▶ _Exercise goal_: Your response should consist of the records below, repeated exactly.

▶ _Material supplied_:
Start of Block

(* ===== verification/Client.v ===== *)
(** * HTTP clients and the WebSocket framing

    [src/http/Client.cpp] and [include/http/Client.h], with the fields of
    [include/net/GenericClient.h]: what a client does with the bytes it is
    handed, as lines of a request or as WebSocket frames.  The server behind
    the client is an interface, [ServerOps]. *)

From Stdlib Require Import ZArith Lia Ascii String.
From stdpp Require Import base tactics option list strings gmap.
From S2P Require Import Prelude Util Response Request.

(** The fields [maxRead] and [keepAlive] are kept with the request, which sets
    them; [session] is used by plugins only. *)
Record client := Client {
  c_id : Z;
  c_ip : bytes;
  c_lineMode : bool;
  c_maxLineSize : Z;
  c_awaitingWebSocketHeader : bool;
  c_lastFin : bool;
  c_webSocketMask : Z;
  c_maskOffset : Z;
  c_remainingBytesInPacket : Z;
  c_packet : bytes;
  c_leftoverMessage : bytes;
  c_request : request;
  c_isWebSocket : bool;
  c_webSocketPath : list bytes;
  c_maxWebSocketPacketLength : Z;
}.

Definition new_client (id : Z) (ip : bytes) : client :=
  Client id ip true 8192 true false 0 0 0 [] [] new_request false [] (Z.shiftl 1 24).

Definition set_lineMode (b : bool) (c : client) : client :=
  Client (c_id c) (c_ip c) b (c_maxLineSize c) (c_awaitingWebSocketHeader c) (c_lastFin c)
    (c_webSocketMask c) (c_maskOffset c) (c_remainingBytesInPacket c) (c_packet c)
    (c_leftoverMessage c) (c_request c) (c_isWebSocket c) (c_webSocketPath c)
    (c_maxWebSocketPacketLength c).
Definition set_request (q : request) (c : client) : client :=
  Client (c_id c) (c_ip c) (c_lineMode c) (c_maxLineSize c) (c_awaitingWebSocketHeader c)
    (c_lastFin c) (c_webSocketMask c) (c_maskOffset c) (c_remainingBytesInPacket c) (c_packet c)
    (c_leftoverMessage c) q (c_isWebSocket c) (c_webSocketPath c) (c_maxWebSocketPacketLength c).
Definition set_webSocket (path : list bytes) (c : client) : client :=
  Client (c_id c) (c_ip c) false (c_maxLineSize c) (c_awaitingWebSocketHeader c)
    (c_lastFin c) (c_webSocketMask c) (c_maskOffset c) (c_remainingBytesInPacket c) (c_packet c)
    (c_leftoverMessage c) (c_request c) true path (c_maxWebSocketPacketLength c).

End of Block

▶ _Exercise answer_:
(* ===== verification/Client.v ===== *)
(** * HTTP clients and the WebSocket framing

    [src/http/Client.cpp] and [include/http/Client.h], with the fields of
    [include/net/GenericClient.h]: what a client does with the bytes it is
    handed, as lines of a request or as WebSocket frames.  The server behind
    the client is an interface, [ServerOps]. *)

From Stdlib Require Import ZArith Lia Ascii String.
From stdpp Require Import base tactics option list strings gmap.
From S2P Require Import Prelude Util Response Request.

(** The fields [maxRead] and [keepAlive] are kept with the request, which sets
    them; [session] is used by plugins only. *)
Record client := Client {
  c_id : Z;
  c_ip : bytes;
  c_lineMode : bool;
  c_maxLineSize : Z;
  c_awaitingWebSocketHeader : bool;
  c_lastFin : bool;
  c_webSocketMask : Z;
  c_maskOffset : Z;
  c_remainingBytesInPacket : Z;
  c_packet : bytes;
  c_leftoverMessage : bytes;
  c_request : request;
  c_isWebSocket : bool;
  c_webSocketPath : list bytes;
  c_maxWebSocketPacketLength : Z;
}.

Definition new_client (id : Z) (ip : bytes) : client :=
  Client id ip true 8192 true false 0 0 0 [] [] new_request false [] (Z.shiftl 1 24).

Definition set_lineMode (b : bool) (c : client) : client :=
  Client (c_id c) (c_ip c) b (c_maxLineSize c) (c_awaitingWebSocketHeader c) (c_lastFin c)
    (c_webSocketMask c) (c_maskOffset c) (c_remainingBytesInPacket c) (c_packet c)
    (c_leftoverMessage c) (c_request c) (c_isWebSocket c) (c_webSocketPath c)
    (c_maxWebSocketPacketLength c).
Definition set_request (q : request) (c : client) : client :=
  Client (c_id c) (c_ip c) (c_lineMode c) (c_maxLineSize c) (c_awaitingWebSocketHeader c)
    (c_lastFin c) (c_webSocketMask c) (c_maskOffset c) (c_remainingBytesInPacket c) (c_packet c)
    (c_leftoverMessage c) q (c_isWebSocket c) (c_webSocketPath c) (c_maxWebSocketPacketLength c).
Definition set_webSocket (path : list bytes) (c : client) : client :=
  Client (c_id c) (c_ip c) false (c_maxLineSize c) (c_awaitingWebSocketHeader c)
    (c_lastFin c) (c_webSocketMask c) (c_maskOffset c) (c_remainingBytesInPacket c) (c_packet c)
    (c_leftoverMessage c) (c_request c) true path (c_maxWebSocketPacketLength c).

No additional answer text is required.